Dead Poetesses Society

by Ben Hoyt

It was one of those United Video “$1 Tuesdays,” and my wife and I finally settled on Mona Lisa Smile. We easily got a dollar’s worth out of it, more because it was a great conversation starter than a great film.

In many ways this movie is just a female version of Dead Poets Society. (Not surprisingly, a quick Google told me I’m far from first to notice that.) Set in the 1950s. New teacher comes to high-brow conservative school with new methods, new ideas, new vision. Tension. Relationships with parents strained. Teacher warned to tone it down. And the students love it. So far, so same.

But in many ways it’s quite different. The main difference is that it’s plain not as good. Mona Lisa Smile adds another whole theme, perhaps its main theme: the Fifties versus feminism. Except that it’s more like stereotyped Fifties versus stereotyped feminism. The movie’s a bit too pushy and politically correct to be a film that will last.

The history is a bit time-warped, too. The lead-role teacher (Julia Roberts) lives in the 1950s, but her wardrobe and her feminism, not to mention the Italian teacher who becomes her lover, could almost be from 2003.

The movie wasn’t all bad. Schools and teachers often do suffer from lack of vision, and a passionate teacher can work wonders for students. For one fleeting moment during the movie I even wished I was an inspiring lecturer.

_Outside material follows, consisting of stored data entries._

(* ===== verification/CliLayout.v ===== *)
(** * What folding, the width solver and the renderer give

    Folded lines measure the width asked for; shares of a width in binary64 add up to
    it; and every line of a rendered table measures the same. *)

From S2P Require Export CliTable.
From S2P Require Export FloatInt CliTable.
From Stdlib Require Import SpecFloat.
Local Open Scope string_scope.
Local Open Scope list_scope.
Local Open Scope Z_scope.

(** * What folding a text gives

    Folded lines of narrow text measure the width asked for, neither more nor
    less, and lose nothing but blanks. *)

(** ** Blanks at the end *)

Definition blank (l : list Z) : Prop := Forall (fun r => IsSpace r = true) l.

Lemma take_while_blank l : blank (take_while IsSpace l).
Proof. apply Forall_forall. intros r Hr. apply (proj1 (forallb_forall _ _) (take_while_forallb IsSpace l)). by apply list_elem_of_In. Qed.

Lemma drop_while_blank l k : blank l → drop_while IsSpace (l ++ k) = drop_while IsSpace k.
Proof. induction 1 as [|r l Hr _ IH]; [done|]. cbn [app drop_while]. by rewrite Hr. Qed.

Lemma drop_while_app_stop l k : drop_while IsSpace l ≠ [] → drop_while IsSpace (l ++ k) = drop_while IsSpace l ++ k.
Proof. induction l as [|r l IH]; [done|]. cbn [app drop_while]. destruct (IsSpace r); [exact IH|done]. Qed.

Lemma rstrip_blank l k : blank k → rstripRunes (l ++ k) = rstripRunes l.
Proof. intros Hk. unfold rstripRunes. rewrite reverse_app, drop_while_blank; [done|]. by apply Forall_reverse. Qed.

Lemma rstrip_app l k : rstripRunes k ≠ [] → rstripRunes (l ++ k) = l ++ rstripRunes k.
Proof.
  intros Hk. unfold rstripRunes. rewrite reverse_app, drop_while_app_stop.
  - by rewrite reverse_app, reverse_involutive.
  - intros E. apply Hk. unfold rstripRunes. by rewrite E.
Qed.

Lemma rstrip_split l : ∃ k, l = rstripRunes l ++ k ∧ blank k.
Proof.
  exists (reverse (take_while IsSpace (reverse l))). split.
  - unfold rstripRunes. rewrite <- reverse_app, take_drop_while. by rewrite reverse_involutive.
  - apply Forall_reverse, take_while_blank.
Qed.

Lemma rstrip_length l : (length (rstripRunes l) <= length l)%nat.
Proof. destruct (rstrip_split l) as (k & E & _). rewrite E at 2. rewrite length_app. lia. Qed.

Lemma rstrip_stop l r k : IsSpace r = false → blank k → rstripRunes (l ++ [r] ++ k) = l ++ [r].
Proof.
  intros Hr Hk. rewrite app_assoc, rstrip_blank by done. unfold rstripRunes. rewrite reverse_snoc. cbn [drop_while]. rewrite Hr.
  by rewrite reverse_cons, reverse_involutive.
Qed.

(** What is left of a line fits it. *)
Definition fits (w : Z) (p : list Z) : Prop := Z.of_nat (length (rstripRunes p)) <= w.

Lemma rstripEnd_spec w p : 0 <= w → fits w p →
  Z.of_nat (length (rstripEnd p w)) <= w ∧ ∃ k, p = rstripEnd p w ++ k ∧ blank k.
Proof.
  intros Hw Hf. unfold rstripEnd. destruct (Z.leb_spec (Z.of_nat (length p)) w) as [Hl|Hl].
  { split; [done|]. exists []. rewrite app_nil_r. split; [done|constructor]. }
  set (t := take_while IsSpace (reverse p)).
  assert (E : p = rstripRunes p ++ reverse t).
  { unfold rstripRunes, t. rewrite <- reverse_app, take_drop_while. by rewrite reverse_involutive. }
  assert (Hlen : length p = (length (rstripRunes p) + length t)%nat) by (rewrite E at 1; by rewrite length_app, length_reverse).
  unfold fits in Hf.
  destruct (Z.eqb_spec (Z.of_nat (length t)) 0) as [H0|H0]; [lia|].
  set (n := Z.to_nat (Z.of_nat (length p) - Z.min (Z.of_nat (length t)) (Z.of_nat (length p) - w))).
  assert (Hn : (length (rstripRunes p) <= n <= length p)%nat /\ Z.of_nat n <= w) by lia.
  split; [rewrite length_take; lia|]. exists (drop n p). split; [symmetry; apply take_drop|].
  rewrite E, drop_app_ge by lia. unfold blank.
  apply Forall_drop, Forall_reverse, take_while_blank.
Qed.

(** ** Words *)

(** Words one after the other, from an offset on; each holds more than blanks. *)
Inductive worded : Z → list (Z * list Z) → Prop :=
  | worded_nil start : worded start []
  | worded_cons start word words :
      rstripRunes word ≠ [] → worded (start + Z.of_nat (length word)) words → worded start ((start, word) :: words).

Lemma words_from_spec fuel : ∀ start text, (length text < fuel)%nat →
  worded start (words_from fuel start text) ∧
  ∃ tail, text = concat (words_from fuel start text).*2 ++ tail ∧ blank tail.
Proof.
  induction fuel as [|fuel IH]; intros start text Hl; [lia|]. cbn [words_from].
  pose proof (take_drop_while IsSpace text) as Etext.
  destruct (drop_while IsSpace text) as [|r rest] eqn:Er.
  { split; [constructor|]. exists text. split; [done|]. rewrite app_nil_r in Etext. rewrite <- Etext. apply take_while_blank. }
  assert (Hr : IsSpace r = false) by (by eapply drop_while_head).
  set (lead := take_while IsSpace text) in *.
  set (word := take_while not_space (r :: rest)). set (after := drop_while not_space (r :: rest)).
  assert (Ew : word ++ after = r :: rest) by apply take_drop_while.
  assert (Hword : ∃ word', word = r :: word') by (subst word; cbn [take_while]; unfold not_space at 1; rewrite Hr; cbn [negb]; eauto).
  destruct Hword as [word' Hword].
  set (trail := take_while IsSpace after). set (next := drop_while IsSpace after).
  assert (Ea : trail ++ next = after) by apply take_drop_while.
  set (span := lead ++ word ++ trail).
  assert (Etot : text = span ++ next).
  { subst span. rewrite <- Etext, <- Ew, <- Ea. by rewrite <- !app_assoc. }
  assert (Hne : rstripRunes span ≠ []).
  { subst span. rewrite app_assoc, rstrip_blank by apply take_while_blank.
    assert (Hns : Forall (fun r => IsSpace r = false) word).
    { apply Forall_forall. intros x Hx. pose proof (take_while_forallb not_space (r :: rest)) as Hf. fold word in Hf.
      rewrite forallb_forall in Hf. apply list_elem_of_In, Hf in Hx. by apply negb_true_iff in Hx. }
    assert (∃ w1 x, word = w1 ++ [x]) as (w1 & x & Ex).
    { clear -Hword. destruct word as [|y ys _] using rev_ind; [discriminate|]. eauto. }
    rewrite Ex in Hns. apply Forall_app in Hns as [_ Hns]. apply Forall_cons in Hns as [Hx _].
    pose proof (rstrip_stop (lead ++ w1) x [] Hx (Forall_nil_2 _)) as Es. change ([x] ++ []) with [x] in Es.
    rewrite Ex, app_assoc, Es. intros E. by apply app_nil in E as [_ ?]. }
  assert (Hpos : (length next < fuel)%nat).
  { apply (f_equal length) in Hword. apply (f_equal length) in Etot. subst span. rewrite !length_app in Etot.
    cbn [length] in Hword. lia. }
  destruct (IH (start + Z.of_nat (length span)) next Hpos) as (Hw & tail & Et & Hb).
  split; [by constructor|]. exists tail. split; [|done]. cbn [fmap list_fmap concat]. rewrite <- app_assoc, <- Et. done.
Qed.

Lemma splitWords_spec text :
  worded 0 (splitWords text) ∧ ∃ tail, text = concat (splitWords text).*2 ++ tail ∧ blank tail.
Proof. apply words_from_spec. lia. Qed.

(** ** Pieces *)

Lemma pieces_of_concat rs offsets : ∀ start, 0 <= start <= Z.of_nat (length rs) →
  concat (pieces_of rs start offsets) = drop (Z.to_nat start) rs.
Proof.
  induction offsets as [|off offsets IH]; intros start Hs; cbn [pieces_of concat]; [apply app_nil_r|].
  set (off' := Z.max (Z.min off (Z.of_nat (length rs))) start). rewrite IH by lia.
  replace (Z.to_nat off') with (Z.to_nat start + Z.to_nat (off' - start))%nat by lia.
  rewrite <- drop_drop. apply take_drop.
Qed.

(** The next piece, between two offsets of the text. *)
Lemma pieces_of_next (before line rest : list Z) offsets start off :
  start = Z.of_nat (length before) → off = Z.of_nat (length (before ++ line)) →
  pieces_of (before ++ line ++ rest) start (off :: offsets) = line :: pieces_of (before ++ line ++ rest) off offsets.
Proof.
  intros -> ->. cbn [pieces_of]. rewrite !length_app, !Nat2Z.inj_add.
  rewrite Z.min_l by lia. rewrite Z.max_l by lia. f_equal.
  rewrite drop_app_length' by lia. by rewrite take_app_length' by lia.
Qed.

Section narrow.
Context `{CellTables}.

Definition narrow (rs : list Z) : Prop := Forall (fun r => CellWidth r = 1) rs.

Lemma cells_app a b : cells (a ++ b) = cells a + cells b.
Proof. induction a as [|r a IH]; [done|]. cbn. lia. Qed.

Lemma cells_narrow rs : narrow rs → cells rs = Z.of_nat (length rs).
Proof. induction 1 as [|r rs Hr _ IH]; [done|]. cbn [cells length]. lia. Qed.

Lemma narrow_app a b : narrow (a ++ b) ↔ narrow a ∧ narrow b.
Proof. apply Forall_app. Qed.

Lemma narrow_rstrip l : narrow l → narrow (rstripRunes l).
Proof. destruct (rstrip_split l) as (k & E & _). rewrite E at 1. by intros [??]%narrow_app. Qed.

Lemma chop_loop_spec text w : 0 < w → ∀ line total, narrow text → total = Z.of_nat (length line) → total <= w →
  concat (chop_loop text w line total) = line ++ text ∧
  Forall (fun l => l ≠ [] ∧ Z.of_nat (length l) <= w) (chop_loop text w line total).
Proof.
  intros Hw. induction text as [|r text IH]; intros line total Hn Ht Hle; cbn [chop_loop].
  { rewrite app_nil_r. destruct line; [done|]. cbn [concat]. rewrite app_nil_r. split; [done|].
    apply Forall_singleton. split; [done|lia]. }
  apply Forall_cons in Hn as [Hr Hn]. rewrite Hr. destruct (Z.ltb_spec w (total + 1)).
  - destruct (IH [r] 1 Hn eq_refl ltac:(lia)) as [Hc Hf]. cbn [concat]. rewrite Hc. split; [done|].
    constructor; [|done]. split; [intros ->; cbn in *; lia|lia].
  - destruct (IH (line ++ [r]) (total + 1) Hn) as [Hc Hf]; [rewrite length_app; cbn; lia|lia|].
    split; [|done]. by rewrite Hc, <- app_assoc.
Qed.

(** *** A word that takes several lines *)

(** The pieces of a text from an offset on fit. *)
Definition fit_from (w : Z) (text : list Z) (start : Z) (offsets : list Z) : Prop :=
  Forall (fits w) (pieces_of text start offsets).

(** A break after a line that fits. *)
Lemma break_fits w text before line rest start pos offsets :
  text = before ++ line ++ rest → start = Z.of_nat (length before) → pos = Z.of_nat (length (before ++ line)) →
  fits w line → fit_from w text pos offsets → fit_from w text start (pos :: offsets).
Proof. unfold fit_from. intros -> -> -> Hl Hr. rewrite pieces_of_next by done. by constructor. Qed.

Lemma break_unless_first w text before line rest start pos offsets :
  text = before ++ line ++ rest → start = Z.of_nat (length before) → pos = Z.of_nat (length (before ++ line)) →
  fits w line → fit_from w text pos offsets → fit_from w text start ((if pos =? 0 then [] else [pos]) ++ offsets).
Proof.
  intros Et Es Ep Hl Hr. destruct (Z.eqb_spec pos 0) as [E|E]; [|by eapply break_fits].
  rewrite length_app in Ep. cbn [app]. by replace start with pos by lia.
Qed.

Lemma fold_word_spec w cellOffset folded : ∀ before line start pos,
  folded ≠ [] → start = Z.of_nat (length before) → pos = Z.of_nat (length (before ++ line)) →
  fits w line → Forall (fits w) folded →
  ∃ init last, folded = init ++ [last] ∧ (fold_word folded pos cellOffset).2 = cells last ∧
    ∀ text rest off more, text = before ++ line ++ concat folded ++ rest →
      off = Z.of_nat (length (before ++ line ++ concat init)) →
      fit_from w text off more → fit_from w text start ((fold_word folded pos cellOffset).1 ++ more).
Proof.
  induction folded as [|l folded IH]; intros before line start pos Hne Es Ep Hf Hall; [done|].
  apply Forall_cons in Hall as [Hl Hall]. cbn [fold_word]. destruct folded as [|l2 folded].
  - exists [], l. split; [done|]. split; [done|]. cbn [concat fst]. rewrite !app_nil_r. intros text rest off more Et -> Hm.
    eapply break_unless_first; [exact Et|done|done|done|]. by rewrite Ep.
  - destruct (IH (before ++ line) l pos (pos + Z.of_nat (length l))) as (init & last & E & Hc & Hstep);
      [done|exact Ep|rewrite Ep, !length_app; lia|done|done|].
    destruct (fold_word (l2 :: folded) (pos + Z.of_nat (length l)) cellOffset) as [breaks co] eqn:Ef.
    exists (l :: init), last. split; [by rewrite E|]. split; [exact Hc|]. cbn [fst snd] in *.
    intros text rest off more Et Eo Hm. rewrite <- app_assoc.
    change (concat (l :: l2 :: folded)) with (l ++ concat (l2 :: folded)) in Et. rewrite <- app_assoc in Et.
    eapply break_unless_first; [exact Et|done|done|done|].
    apply (Hstep text rest off more); [by rewrite <- app_assoc| |done]. rewrite Eo. cbn [concat]. by rewrite <- !app_assoc.
Qed.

And there’s a good scene where the head girl (Julia Stiles) states eloquently to the teacher that a wife doesn’t mean a dead brain: “I know exactly what I’m doing, and it doesn’t make me any less smart … to you a housewife is someone who has sold her soul … she has no depth, no intellect, no interests.” The teacher almost caves in. Maybe she can tolerate marriage—just this once.

So go ahead: fork out a dollar, watch the movie, and then, if you’re a bit weird like me, go have a Big Discussion about feminism, history in film, and agenda pushing. Or just find a copy of Dead Poets Society.